Instructions to follow
Copy exactly, please, each line of the data below until the line that contains "Definition signed_view (row" has been copied, beginning at the top.

Data shown
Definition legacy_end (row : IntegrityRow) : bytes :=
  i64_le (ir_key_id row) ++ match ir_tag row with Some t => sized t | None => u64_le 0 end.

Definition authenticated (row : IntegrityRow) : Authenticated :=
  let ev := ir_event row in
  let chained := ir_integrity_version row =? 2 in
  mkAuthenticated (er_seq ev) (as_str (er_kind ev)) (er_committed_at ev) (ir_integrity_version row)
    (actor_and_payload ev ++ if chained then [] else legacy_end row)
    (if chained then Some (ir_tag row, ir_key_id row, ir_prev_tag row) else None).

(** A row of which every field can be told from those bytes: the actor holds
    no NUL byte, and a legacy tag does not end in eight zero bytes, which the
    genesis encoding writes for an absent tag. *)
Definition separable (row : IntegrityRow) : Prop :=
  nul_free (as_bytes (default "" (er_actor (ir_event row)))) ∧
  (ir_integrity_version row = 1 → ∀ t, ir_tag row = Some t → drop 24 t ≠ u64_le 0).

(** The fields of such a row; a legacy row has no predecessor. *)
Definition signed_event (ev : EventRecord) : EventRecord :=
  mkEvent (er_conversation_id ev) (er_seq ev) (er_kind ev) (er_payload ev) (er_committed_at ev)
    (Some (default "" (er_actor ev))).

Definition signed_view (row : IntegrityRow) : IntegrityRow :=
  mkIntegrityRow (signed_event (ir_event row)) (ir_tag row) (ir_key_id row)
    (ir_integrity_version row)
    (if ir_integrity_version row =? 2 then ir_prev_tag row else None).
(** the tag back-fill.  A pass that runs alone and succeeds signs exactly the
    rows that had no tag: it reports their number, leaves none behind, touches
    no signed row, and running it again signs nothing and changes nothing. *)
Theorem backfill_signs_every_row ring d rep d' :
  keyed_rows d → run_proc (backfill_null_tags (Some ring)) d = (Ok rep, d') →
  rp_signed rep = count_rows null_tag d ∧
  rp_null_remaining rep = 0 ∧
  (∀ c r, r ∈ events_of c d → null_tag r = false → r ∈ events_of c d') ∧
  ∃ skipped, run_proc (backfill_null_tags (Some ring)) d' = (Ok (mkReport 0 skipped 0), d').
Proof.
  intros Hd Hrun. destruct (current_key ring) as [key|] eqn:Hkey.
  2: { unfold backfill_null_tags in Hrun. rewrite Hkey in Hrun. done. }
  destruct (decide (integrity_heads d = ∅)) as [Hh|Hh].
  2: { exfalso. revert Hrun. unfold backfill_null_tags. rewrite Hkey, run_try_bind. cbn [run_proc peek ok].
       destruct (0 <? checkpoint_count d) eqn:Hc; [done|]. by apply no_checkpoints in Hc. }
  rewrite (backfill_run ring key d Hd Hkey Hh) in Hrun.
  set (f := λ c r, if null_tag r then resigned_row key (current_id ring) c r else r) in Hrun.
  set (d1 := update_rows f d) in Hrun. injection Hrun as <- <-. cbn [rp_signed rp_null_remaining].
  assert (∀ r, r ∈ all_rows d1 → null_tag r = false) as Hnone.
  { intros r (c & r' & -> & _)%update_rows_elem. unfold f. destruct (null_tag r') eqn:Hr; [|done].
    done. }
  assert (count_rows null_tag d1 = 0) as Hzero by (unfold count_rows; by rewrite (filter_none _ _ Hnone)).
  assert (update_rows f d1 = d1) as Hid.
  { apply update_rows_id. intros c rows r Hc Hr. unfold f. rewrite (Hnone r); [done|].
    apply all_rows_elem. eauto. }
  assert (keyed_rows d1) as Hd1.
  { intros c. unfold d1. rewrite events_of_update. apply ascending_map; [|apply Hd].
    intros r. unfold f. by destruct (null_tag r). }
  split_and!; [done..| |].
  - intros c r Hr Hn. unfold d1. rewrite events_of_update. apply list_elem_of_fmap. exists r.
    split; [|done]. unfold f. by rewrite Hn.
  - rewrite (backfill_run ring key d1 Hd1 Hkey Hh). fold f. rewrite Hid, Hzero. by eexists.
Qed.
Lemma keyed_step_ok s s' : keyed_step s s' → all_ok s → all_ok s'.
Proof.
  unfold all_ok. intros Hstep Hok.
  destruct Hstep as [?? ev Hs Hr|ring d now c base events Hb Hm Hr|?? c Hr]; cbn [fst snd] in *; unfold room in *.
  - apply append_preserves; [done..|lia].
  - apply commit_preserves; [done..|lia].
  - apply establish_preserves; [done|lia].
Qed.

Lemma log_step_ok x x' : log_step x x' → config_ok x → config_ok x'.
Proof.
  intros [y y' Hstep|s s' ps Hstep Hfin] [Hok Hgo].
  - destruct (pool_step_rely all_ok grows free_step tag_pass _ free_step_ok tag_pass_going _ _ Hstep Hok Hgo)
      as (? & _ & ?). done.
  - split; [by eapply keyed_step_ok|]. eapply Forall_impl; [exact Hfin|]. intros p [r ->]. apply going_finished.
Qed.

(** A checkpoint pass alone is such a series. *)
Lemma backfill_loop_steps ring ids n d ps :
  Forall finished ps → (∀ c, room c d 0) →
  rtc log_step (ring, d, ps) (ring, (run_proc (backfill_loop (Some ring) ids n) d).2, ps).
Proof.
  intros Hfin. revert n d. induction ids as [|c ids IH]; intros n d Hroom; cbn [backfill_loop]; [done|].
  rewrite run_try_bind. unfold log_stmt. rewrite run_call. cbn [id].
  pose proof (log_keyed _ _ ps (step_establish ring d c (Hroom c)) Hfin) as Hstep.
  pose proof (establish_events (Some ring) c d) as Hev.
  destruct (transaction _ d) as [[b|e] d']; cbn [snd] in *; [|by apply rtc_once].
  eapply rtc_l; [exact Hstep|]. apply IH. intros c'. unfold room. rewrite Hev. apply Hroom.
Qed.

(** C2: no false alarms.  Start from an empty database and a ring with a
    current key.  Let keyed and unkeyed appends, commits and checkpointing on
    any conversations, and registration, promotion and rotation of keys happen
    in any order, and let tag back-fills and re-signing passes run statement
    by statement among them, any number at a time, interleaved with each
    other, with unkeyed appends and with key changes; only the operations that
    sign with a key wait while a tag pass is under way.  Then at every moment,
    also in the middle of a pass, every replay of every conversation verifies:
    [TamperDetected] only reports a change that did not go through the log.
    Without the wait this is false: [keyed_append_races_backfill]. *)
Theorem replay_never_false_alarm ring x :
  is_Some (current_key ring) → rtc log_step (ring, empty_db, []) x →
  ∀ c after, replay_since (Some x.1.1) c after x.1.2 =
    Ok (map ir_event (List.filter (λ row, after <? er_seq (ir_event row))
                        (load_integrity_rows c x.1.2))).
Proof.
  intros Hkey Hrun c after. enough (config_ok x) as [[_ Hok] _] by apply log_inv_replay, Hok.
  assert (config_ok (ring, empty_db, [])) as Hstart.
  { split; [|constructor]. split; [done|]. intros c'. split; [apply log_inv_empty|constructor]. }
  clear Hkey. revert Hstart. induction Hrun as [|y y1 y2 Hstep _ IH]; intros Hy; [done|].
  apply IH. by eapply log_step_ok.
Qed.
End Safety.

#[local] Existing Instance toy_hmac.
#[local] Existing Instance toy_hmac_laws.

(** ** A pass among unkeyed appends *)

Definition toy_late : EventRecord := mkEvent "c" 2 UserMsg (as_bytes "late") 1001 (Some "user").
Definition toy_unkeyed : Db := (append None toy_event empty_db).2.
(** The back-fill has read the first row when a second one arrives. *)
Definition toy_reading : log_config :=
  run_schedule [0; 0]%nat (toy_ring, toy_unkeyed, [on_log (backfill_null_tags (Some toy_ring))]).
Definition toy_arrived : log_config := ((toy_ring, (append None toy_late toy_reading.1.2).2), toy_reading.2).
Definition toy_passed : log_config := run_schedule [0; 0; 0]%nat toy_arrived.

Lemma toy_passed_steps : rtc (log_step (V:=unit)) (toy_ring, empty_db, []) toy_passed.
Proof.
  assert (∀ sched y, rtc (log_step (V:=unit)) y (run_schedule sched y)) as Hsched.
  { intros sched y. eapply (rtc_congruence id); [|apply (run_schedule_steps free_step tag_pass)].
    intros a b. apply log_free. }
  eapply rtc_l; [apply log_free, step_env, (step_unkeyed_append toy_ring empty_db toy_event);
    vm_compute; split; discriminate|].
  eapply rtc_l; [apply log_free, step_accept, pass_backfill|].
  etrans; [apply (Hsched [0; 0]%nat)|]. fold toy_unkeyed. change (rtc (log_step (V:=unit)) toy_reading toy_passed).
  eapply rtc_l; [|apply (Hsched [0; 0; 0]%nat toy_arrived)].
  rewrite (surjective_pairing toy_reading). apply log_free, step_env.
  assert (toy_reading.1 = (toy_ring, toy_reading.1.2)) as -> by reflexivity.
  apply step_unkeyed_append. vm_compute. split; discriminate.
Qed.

Solution to the exercise
Definition legacy_end (row : IntegrityRow) : bytes :=
  i64_le (ir_key_id row) ++ match ir_tag row with Some t => sized t | None => u64_le 0 end.

Definition authenticated (row : IntegrityRow) : Authenticated :=
  let ev := ir_event row in
  let chained := ir_integrity_version row =? 2 in
  mkAuthenticated (er_seq ev) (as_str (er_kind ev)) (er_committed_at ev) (ir_integrity_version row)
    (actor_and_payload ev ++ if chained then [] else legacy_end row)
    (if chained then Some (ir_tag row, ir_key_id row, ir_prev_tag row) else None).

(** A row of which every field can be told from those bytes: the actor holds
    no NUL byte, and a legacy tag does not end in eight zero bytes, which the
    genesis encoding writes for an absent tag. *)
Definition separable (row : IntegrityRow) : Prop :=
  nul_free (as_bytes (default "" (er_actor (ir_event row)))) ∧
  (ir_integrity_version row = 1 → ∀ t, ir_tag row = Some t → drop 24 t ≠ u64_le 0).

(** The fields of such a row; a legacy row has no predecessor. *)
Definition signed_event (ev : EventRecord) : EventRecord :=
  mkEvent (er_conversation_id ev) (er_seq ev) (er_kind ev) (er_payload ev) (er_committed_at ev)
    (Some (default "" (er_actor ev))).

Definition signed_view (row : IntegrityRow) : IntegrityRow :=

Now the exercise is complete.